Try it: Nothing but a number should be returned: the count of lines in the records that contain "exists".

Stored data:

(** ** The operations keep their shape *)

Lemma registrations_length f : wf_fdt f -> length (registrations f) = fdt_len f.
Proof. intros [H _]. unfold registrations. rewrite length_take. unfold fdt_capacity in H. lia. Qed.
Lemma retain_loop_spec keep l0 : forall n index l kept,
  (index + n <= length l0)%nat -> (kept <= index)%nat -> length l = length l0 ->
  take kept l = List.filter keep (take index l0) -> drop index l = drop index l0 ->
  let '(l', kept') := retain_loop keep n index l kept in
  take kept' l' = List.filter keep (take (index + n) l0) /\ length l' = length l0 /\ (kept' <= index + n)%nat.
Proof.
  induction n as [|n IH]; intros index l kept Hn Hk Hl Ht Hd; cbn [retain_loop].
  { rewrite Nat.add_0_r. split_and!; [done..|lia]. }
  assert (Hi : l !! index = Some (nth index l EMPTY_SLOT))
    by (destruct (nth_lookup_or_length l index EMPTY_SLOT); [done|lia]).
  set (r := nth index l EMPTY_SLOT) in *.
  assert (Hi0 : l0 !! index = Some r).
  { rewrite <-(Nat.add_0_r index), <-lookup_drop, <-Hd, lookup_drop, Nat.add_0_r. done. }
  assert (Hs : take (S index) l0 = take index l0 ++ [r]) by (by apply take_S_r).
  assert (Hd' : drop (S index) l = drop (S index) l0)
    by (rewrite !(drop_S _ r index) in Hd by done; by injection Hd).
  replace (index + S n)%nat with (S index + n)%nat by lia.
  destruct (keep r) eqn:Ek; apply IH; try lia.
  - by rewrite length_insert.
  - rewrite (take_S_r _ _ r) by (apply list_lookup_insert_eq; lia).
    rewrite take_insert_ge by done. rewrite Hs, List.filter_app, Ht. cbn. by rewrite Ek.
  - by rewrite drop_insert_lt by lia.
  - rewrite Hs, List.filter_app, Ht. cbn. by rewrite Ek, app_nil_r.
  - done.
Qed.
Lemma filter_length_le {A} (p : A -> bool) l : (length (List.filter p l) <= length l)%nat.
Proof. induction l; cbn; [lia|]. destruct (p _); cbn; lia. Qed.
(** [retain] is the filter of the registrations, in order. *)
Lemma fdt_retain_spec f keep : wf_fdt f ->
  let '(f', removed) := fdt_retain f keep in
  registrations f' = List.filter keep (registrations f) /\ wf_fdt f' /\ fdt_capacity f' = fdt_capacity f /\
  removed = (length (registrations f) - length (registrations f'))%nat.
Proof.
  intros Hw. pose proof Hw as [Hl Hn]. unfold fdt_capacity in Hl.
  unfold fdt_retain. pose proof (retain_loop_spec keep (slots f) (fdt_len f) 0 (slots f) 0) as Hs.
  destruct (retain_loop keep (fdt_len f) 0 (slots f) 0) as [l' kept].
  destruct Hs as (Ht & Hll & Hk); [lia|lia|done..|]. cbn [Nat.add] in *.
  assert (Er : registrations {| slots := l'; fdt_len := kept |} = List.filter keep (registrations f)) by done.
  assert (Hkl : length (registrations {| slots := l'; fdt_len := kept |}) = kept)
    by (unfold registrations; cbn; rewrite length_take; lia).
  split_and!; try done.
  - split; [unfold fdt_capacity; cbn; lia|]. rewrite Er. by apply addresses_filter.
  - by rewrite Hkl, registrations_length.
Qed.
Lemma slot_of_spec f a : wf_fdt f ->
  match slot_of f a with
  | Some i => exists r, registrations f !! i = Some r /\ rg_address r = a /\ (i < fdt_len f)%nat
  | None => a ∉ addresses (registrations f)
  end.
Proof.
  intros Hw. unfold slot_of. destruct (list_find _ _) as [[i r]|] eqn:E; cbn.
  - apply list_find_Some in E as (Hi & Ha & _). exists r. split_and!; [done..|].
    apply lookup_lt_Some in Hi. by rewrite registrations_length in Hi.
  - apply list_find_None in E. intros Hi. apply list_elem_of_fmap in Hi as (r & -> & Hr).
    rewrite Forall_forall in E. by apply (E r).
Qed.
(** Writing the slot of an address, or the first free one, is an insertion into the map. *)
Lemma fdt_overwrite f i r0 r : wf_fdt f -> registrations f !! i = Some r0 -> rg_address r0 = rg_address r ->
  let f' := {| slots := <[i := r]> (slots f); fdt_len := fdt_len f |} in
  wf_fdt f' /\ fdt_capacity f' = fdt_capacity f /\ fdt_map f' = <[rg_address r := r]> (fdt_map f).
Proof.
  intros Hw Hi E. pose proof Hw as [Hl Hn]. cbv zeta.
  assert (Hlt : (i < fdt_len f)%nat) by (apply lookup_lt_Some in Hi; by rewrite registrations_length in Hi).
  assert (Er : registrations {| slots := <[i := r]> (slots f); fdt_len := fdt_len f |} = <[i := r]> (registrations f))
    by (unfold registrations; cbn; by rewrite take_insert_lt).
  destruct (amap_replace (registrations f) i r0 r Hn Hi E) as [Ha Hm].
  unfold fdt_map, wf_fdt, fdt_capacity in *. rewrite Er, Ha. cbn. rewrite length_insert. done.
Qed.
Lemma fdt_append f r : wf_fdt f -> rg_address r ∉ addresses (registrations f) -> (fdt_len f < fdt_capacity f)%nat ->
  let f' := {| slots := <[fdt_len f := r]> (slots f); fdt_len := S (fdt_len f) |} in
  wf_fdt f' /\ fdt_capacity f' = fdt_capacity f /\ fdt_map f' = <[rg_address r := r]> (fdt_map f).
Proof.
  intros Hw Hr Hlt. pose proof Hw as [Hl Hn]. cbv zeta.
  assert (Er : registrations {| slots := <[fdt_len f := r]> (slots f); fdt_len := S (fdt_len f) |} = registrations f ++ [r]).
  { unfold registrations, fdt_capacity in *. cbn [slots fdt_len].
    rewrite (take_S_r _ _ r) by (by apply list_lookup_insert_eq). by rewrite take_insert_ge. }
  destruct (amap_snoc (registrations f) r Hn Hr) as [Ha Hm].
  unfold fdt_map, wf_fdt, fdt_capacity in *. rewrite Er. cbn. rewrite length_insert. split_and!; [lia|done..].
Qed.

Written solution: 2